== Problem requirements ==
Print out the records precisely, keeping each line identical to its source.

== Material supplied ==
=== Section Start ===

(** A partial group is decoded by filling it up with the letter [A]: with an
    alphabet that lacks [A], the encoding of any data whose length is not a
    multiple of 3 is rejected by the decoder of the same alphabet. *)
Theorem base64_short_group_needs_A (alphabet dest src : list Z) (e : errno)
    (Ha : alphabet_ok alphabet) (HA : 65 ∉ alphabet) (Hsrc : Bytes src) (Hl : len src < 2 ^ 61)
    (Hr : len src mod 3 <> 0)
    (Hd : base64_decoded_length (base64_encoded_length (len src)) <= len dest) :
  let maps := base64_init_maps alphabet in
  exists dest' e', base64_decode_using_maps maps dest (b64_text maps src) e = Some (-1, dest', e').
Proof.
  intros maps. pose proof (b64_text_length maps src) as Ht. pose proof (len_nonneg src).
  assert (Hel : base64_encoded_length (len src) = len (b64_text maps src)).
  { unfold base64_encoded_length. rewrite Ht, (wrap_id 64 (len src + 2)) by (unfold in_width; lia).
    apply wrap_id. unfold in_width. dlia. }
  assert (Hm := alphabet_maps_ok _ Ha). fold maps in Hm.
  assert (HvA : value maps 65 = None) by by apply (proj2 (init_maps_spec alphabet Ha)).
  assert (decode_ref maps (b64_text maps src) = None) as Hnone.
  { clear Hd Hel Ht Hl H. revert Hsrc Hr.
    induction (Nat.lt_wf_0_projected (@length Z) src) as [l _ IH]. intros Hb Hr.
    destruct l as [|a [|b [|c l]]]; repeat (apply Forall_cons in Hb as [? Hb]); [done|..].
    - rewrite decode_ref_short by done. unfold tail_ref. cbn [b64_text].
      rewrite (strip_letters maps (group24 a 0 0) 2) by (done || lia || by apply group24_range).
      cbn [take map sextets]. unfold quartet_ref. rewrite HvA.
      by repeat (destruct (value maps _); cbn [mbind option_bind]; try done).
    - rewrite decode_ref_short by done. unfold tail_ref. cbn [b64_text].
      rewrite (strip_letters maps (group24 a b 0) 3) by (done || lia || by apply group24_range).
      cbn [take map sextets]. unfold quartet_ref. rewrite HvA.
      by repeat (destruct (value maps _); cbn [mbind option_bind]; try done).
    - rewrite decode_ref_full by done. rewrite IH; [done|simpl; lia|done|].
      rewrite !len_cons in Hr. dlia. }
  pose proof (decode_spec maps dest (b64_text maps src) e (init_maps_values alphabet)
    ltac:(rewrite Ht; dlia)) as HD.
  rewrite Hel in Hd. destruct (Z.ltb_spec (len dest) (base64_decoded_length (len (b64_text maps src))));
    [lia|]. rewrite Hnone in HD. destruct HD as (dest' & e' & HD & _). by exists dest', e'.
Qed.

Lemma base64_short_group_needs_A_witness :
  exists dest' e', base64_decode_using_maps (base64_init_maps (cs "BCDEFGHIJKLMNOPQRSTUVWXYZabcdefghijklmnopqrstuvwxyz0123456789+/-"))
    (repeat 7 6) (b64_text (base64_init_maps (cs "BCDEFGHIJKLMNOPQRSTUVWXYZabcdefghijklmnopqrstuvwxyz0123456789+/-"))
      (cs "Hello")) E0 = Some (-1, dest', e').
Proof.
  apply (base64_short_group_needs_A (cs "BCDEFGHIJKLMNOPQRSTUVWXYZabcdefghijklmnopqrstuvwxyz0123456789+/-")
    (repeat 7 6) (cs "Hello") E0); [by_compute|by_compute|by_compute|done..].
Defined.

=== Section End ===

== Finished task ==
(** A partial group is decoded by filling it up with the letter [A]: with an
    alphabet that lacks [A], the encoding of any data whose length is not a
    multiple of 3 is rejected by the decoder of the same alphabet. *)
Theorem base64_short_group_needs_A (alphabet dest src : list Z) (e : errno)
    (Ha : alphabet_ok alphabet) (HA : 65 ∉ alphabet) (Hsrc : Bytes src) (Hl : len src < 2 ^ 61)
    (Hr : len src mod 3 <> 0)
    (Hd : base64_decoded_length (base64_encoded_length (len src)) <= len dest) :
  let maps := base64_init_maps alphabet in
  exists dest' e', base64_decode_using_maps maps dest (b64_text maps src) e = Some (-1, dest', e').
Proof.
  intros maps. pose proof (b64_text_length maps src) as Ht. pose proof (len_nonneg src).
  assert (Hel : base64_encoded_length (len src) = len (b64_text maps src)).
  { unfold base64_encoded_length. rewrite Ht, (wrap_id 64 (len src + 2)) by (unfold in_width; lia).
    apply wrap_id. unfold in_width. dlia. }
  assert (Hm := alphabet_maps_ok _ Ha). fold maps in Hm.
  assert (HvA : value maps 65 = None) by by apply (proj2 (init_maps_spec alphabet Ha)).
  assert (decode_ref maps (b64_text maps src) = None) as Hnone.
  { clear Hd Hel Ht Hl H. revert Hsrc Hr.
    induction (Nat.lt_wf_0_projected (@length Z) src) as [l _ IH]. intros Hb Hr.
    destruct l as [|a [|b [|c l]]]; repeat (apply Forall_cons in Hb as [? Hb]); [done|..].
    - rewrite decode_ref_short by done. unfold tail_ref. cbn [b64_text].
      rewrite (strip_letters maps (group24 a 0 0) 2) by (done || lia || by apply group24_range).
      cbn [take map sextets]. unfold quartet_ref. rewrite HvA.
      by repeat (destruct (value maps _); cbn [mbind option_bind]; try done).
    - rewrite decode_ref_short by done. unfold tail_ref. cbn [b64_text].
      rewrite (strip_letters maps (group24 a b 0) 3) by (done || lia || by apply group24_range).
      cbn [take map sextets]. unfold quartet_ref. rewrite HvA.
      by repeat (destruct (value maps _); cbn [mbind option_bind]; try done).
    - rewrite decode_ref_full by done. rewrite IH; [done|simpl; lia|done|].
      rewrite !len_cons in Hr. dlia. }
  pose proof (decode_spec maps dest (b64_text maps src) e (init_maps_values alphabet)
    ltac:(rewrite Ht; dlia)) as HD.
  rewrite Hel in Hd. destruct (Z.ltb_spec (len dest) (base64_decoded_length (len (b64_text maps src))));
    [lia|]. rewrite Hnone in HD. destruct HD as (dest' & e' & HD & _). by exists dest', e'.
Qed.

Lemma base64_short_group_needs_A_witness :
  exists dest' e', base64_decode_using_maps (base64_init_maps (cs "BCDEFGHIJKLMNOPQRSTUVWXYZabcdefghijklmnopqrstuvwxyz0123456789+/-"))
    (repeat 7 6) (b64_text (base64_init_maps (cs "BCDEFGHIJKLMNOPQRSTUVWXYZabcdefghijklmnopqrstuvwxyz0123456789+/-"))
      (cs "Hello")) E0 = Some (-1, dest', e').
Proof.
  apply (base64_short_group_needs_A (cs "BCDEFGHIJKLMNOPQRSTUVWXYZabcdefghijklmnopqrstuvwxyz0123456789+/-")
    (repeat 7 6) (cs "Hello") E0); [by_compute|by_compute|by_compute|done..].
Defined.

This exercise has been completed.